◆ **Assignment**
When you find the word "Unicode" in a line of the entries, please copy the whole line.

(Collected data entries)
(* ===== verification/Secrets.v ===== *)
(** Secrets (contract/src/secrets.rs) and the payment-key nonce floor
    (contract/src/payment.rs): the bounds on an access condition, the one spelling
    a secret is stored under, the store, delete and update doors with their
    deposits, and the views the keystore reads. *)

From S2P Require Export Projects Messages Samples.

(** * Bounds on a condition *)

Definition MAX_ACCOUNT_PATTERNS : Z := 16.
Definition MAX_ACCOUNT_PATTERN_BYTES : Z := 4096.
Definition MAX_CHAIN_READ_LEAVES : Z := 5.

Definition add3 (x y : Z * Z * Z) : Z * Z * Z :=
  let '(a, b, c) := x in let '(a', b', c') := y in (a + a', b + b', c + c').

(** (AccountPattern leaves, bytes of pattern text, leaves that ask the chain). *)
Fixpoint condition_leaf_count (access : AccessCondition) : Z * Z * Z :=
  match access with
  | AccountPattern pattern => (1, str_len pattern, 0)
  | NearBalance _ _ | FtBalance _ _ _ | NftOwned _ _ | DaoMember _ _ => (0, 0, 1)
  | Logic _ conditions => fold_left add3 (map condition_leaf_count conditions) (0, 0, 0)
  | NotCond condition | Predecessor condition => condition_leaf_count condition
  | AllowAll | Whitelist _ | ValidUntil _ | WasmHashIs _ => (0, 0, 0)
  end.

Definition is_wasm_hash (hash : string) : bool :=
  (str_len hash =? 64) && forall_bytes is_lower_hex hash.

Fixpoint wasm_hash_leaves_ok (access : AccessCondition) : bool :=
  match access with
  | WasmHashIs hash => is_wasm_hash hash
  | Logic _ conditions => forallb wasm_hash_leaves_ok conditions
  | NotCond condition | Predecessor condition => wasm_hash_leaves_ok condition
  | _ => true
  end.

Fixpoint logic_is_not_empty (access : AccessCondition) : bool :=
  match access with
  | Logic _ conditions =>
    match conditions with [] => false | _ => forallb logic_is_not_empty conditions end
  | NotCond condition | Predecessor condition => logic_is_not_empty condition
  | _ => true
  end.

Definition assert_condition_bounds {W} (access : AccessCondition) : M W unit :=
  let '(leaves, bytes, chain_reads) := condition_leaf_count access in
  require (leaves <=? MAX_ACCOUNT_PATTERNS) "too many AccountPattern leaves" >>>
  require (bytes <=? MAX_ACCOUNT_PATTERN_BYTES) "too much AccountPattern text" >>>
  require (chain_reads <=? MAX_CHAIN_READ_LEAVES) "the condition asks the chain too often" >>>
  require (wasm_hash_leaves_ok access)
    "a WasmHash condition must be the SHA-256 of the build as 64 lowercase hex characters" >>>
  require (logic_is_not_empty access) "a Logic condition must hold at least one condition".

(** * Spelling *)

Definition is_implicit_account_name (name : string) : bool :=
  (str_len name =? 64) && forall_bytes is_lower_hex name.

Definition canonical_accessor `{Unicode} (accessor : SecretAccessor) : SecretAccessor :=
  match accessor with
  | AccWasmHash hash => AccWasmHash (to_lowercase hash)
  | other => other
  end.

Definition canonical_profile (accessor : SecretAccessor) (profile : string) : string :=
  match accessor with
  | AccSystem PaymentKey =>
    match parse_u32 profile with
    | Some nonce => uint_to_string nonce
    | None => profile
    end
  | _ => profile
  end.

Definition PROFILE_MAX_BYTES : Z := 64.

Definition profile_shape_error `{Unicode} (profile : string) : option string :=
  let n := str_len profile in
  if negb ((1 <=? n) && (n <=? PROFILE_MAX_BYTES)) then
    Some ("got " +:+ uint_to_string n +:+ " bytes")
  else if forallb (λ c, char_is_alphanumeric c || (c =? ch_dash) || (c =? ch_underscore))
            (str_chars profile)
  then None else Some "it contains another character".

Definition assert_profile_is_unambiguous {W} (profile : string) : M W unit :=
  require (negb (has_byte ch_colon profile)) "profile must not contain ':'".

Definition assert_profile_shape {W} `{Unicode} (profile : string) : M W unit :=
  match profile_shape_error profile with
  | Some why => panic ("profile must be 1-64 bytes of letters, digits, '-' or '_' (" +:+ why +:+ ")")
  | None => ret tt
  end.

(** * The payment-key nonce floor (contract/src/payment.rs) *)

Definition nonce_floor_entry_bytes (owner : AccountId) : Z := 40 + 1 + 4 + str_len owner + 4.

Definition payment_key_nonce_floor (c : Contract) (owner : AccountId) : Z :=
  default 0 (payment_key_nonce_floors c !! owner).

Definition raise_payment_key_nonce_floor (owner : AccountId) (nonce : Z) (c : Contract) : Contract :=
  if match payment_key_nonce_floors c !! owner with Some floor => floor <? nonce | None => true end
  then c <| payment_key_nonce_floors := <[owner := nonce]> (payment_key_nonce_floors c) |>
  else c.

Definition nonce_floor_deposit (c : Contract) (owner : AccountId) : Z :=
  match payment_key_nonce_floors c !! owner with
  | Some _ => 0
  | None => nonce_floor_entry_bytes owner * STORAGE_PRICE_PER_BYTE
  end.

(** * Storage size of a secret *)

Definition accessor_size (a : SecretAccessor) : Z :=
  match a with
  | AccRepo repo branch => 1 + (4 + str_len repo) + 1 + from_option (λ b, 4 + str_len b) 0 branch
  | AccWasmHash hash => 1 + (4 + str_len hash)
  | AccProject project_id => 1 + (4 + str_len project_id)
  | AccSystem _ => 1 + 1
  end.

Definition calculate_secret_storage_size `{Platform} (key : SecretKey) (encrypted_secrets : string)
    (access : AccessCondition) (vault_bound : bool) : Z :=
  let key_size := accessor_size (sk_accessor key) + (4 + str_len (sk_profile key))
                  + (4 + str_len (sk_owner key)) in
  let encrypted_size := 4 + str_len encrypted_secrets in
  let access_size := str_len (json_of_access access) + 10 in
  let value_size := encrypted_size + access_size + (8 + 8 + 16) in
  let binding_overhead := if vault_bound then 40 + key_size + 4 + 64 else 0 in
  40 + key_size + value_size + 64 + binding_overhead.

Definition is_payment_key (a : SecretAccessor) : bool :=
  match a with AccSystem PaymentKey => true | _ => false end.

(** * Doors *)

Section doors.
Context `{Platform}.

Definition check_accessor (c : Contract) (accessor : SecretAccessor) (profile : string) : CM unit :=
  match accessor with
  | AccRepo repo branch =>
    require (negb (str_is_empty repo)) "Repository cannot be empty" >>>
    match branch with
    | Some b =>
      require (negb (str_is_empty b)) "Branch name cannot be empty if provided" >>>
      require (str_len b <=? 255) "Branch name too long (max 255 chars)"
    | None => ret tt
    end
  | AccWasmHash hash =>
    require (negb (str_is_empty hash)) "WASM hash cannot be empty" >>>
    require (str_len hash =? 64) "WASM hash must be 64 hex characters (SHA256)" >>>
    require (forall_bytes is_ascii_hexdigit hash) "WASM hash must be hex encoded"
  | AccProject project_id =>
    require (negb (str_is_empty project_id)) "Project ID cannot be empty" >>>
    require (has_byte ch_slash project_id) "Project ID must be in format 'owner.near/name'" >>>
    require (bool_decide (is_Some (projects c !! project_id))) "Project does not exist"
  | AccSystem PaymentKey =>
    let! nonce := unwrap (parse_u32 profile)
      "A payment key's profile is its nonce and must be a number" in
    require (1 <=? nonce) "Payment key nonce 0 is reserved" >>>
    require (nonce <=? 2147483647) "Payment key nonce is too large (maximum 2147483647)"
  end.

(** The deposit taken for a payment key's floor entry, after the nonce is
    checked against the floor. *)
Definition check_nonce_floor (c : Contract) (owner : AccountId) (accessor : SecretAccessor)
    (profile : string) : CM Z :=
  if is_payment_key accessor then
    let! nonce := unwrap (parse_u32 profile) "PaymentKey profile must be a valid u32 nonce" in
    require (payment_key_nonce_floor c owner <? nonce)
      "Payment key nonce has already been used by this account" >>>
    ret (nonce_floor_deposit c owner)
  else ret 0.

(** Deposit arithmetic of a store: an update counts what the row already holds. *)
Definition settle_store_deposit (e : Env) (payer : AccountId) (existing : option SecretProfile)
    (required_deposit floor_deposit : Z) : CM unit :=
  match existing with
  | Some existing =>
    let! total_available := add128 (attached_deposit e) (sp_storage_deposit existing) in
    require (required_deposit <=? total_available) "Insufficient deposit for update" >>>
    transfer_if_positive payer (total_available - required_deposit)
  | None =>
    let! charged := add128 required_deposit floor_deposit in
    require (charged <=? attached_deposit e) "Insufficient storage deposit" >>>
    transfer_if_positive payer (attached_deposit e - charged)
  end.

(** The row, its vault binding, and the owner's index when the row is new. *)
Definition write_row (key : SecretKey) (profile_data : SecretProfile)
    (vault_id : option AccountId) (is_new : bool) : CM unit :=
  modify (λ c, c <| secrets_storage := <[key := profile_data]> (secrets_storage c) |>) >>>
  (match vault_id with
   | Some v => modify (λ c, c <| secret_vault_bindings := <[key := v]> (secret_vault_bindings c) |>)
   | None => ret tt
   end) >>>
  if is_new then
    modify (λ c, c <| user_secrets_index :=
      index_add (user_secrets_index c) (sk_owner key) key |>)
  else ret tt.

◆ **Solution**
Definition canonical_accessor `{Unicode} (accessor : SecretAccessor) : SecretAccessor :=
Definition profile_shape_error `{Unicode} (profile : string) : option string :=
Definition assert_profile_shape {W} `{Unicode} (profile : string) : M W unit :=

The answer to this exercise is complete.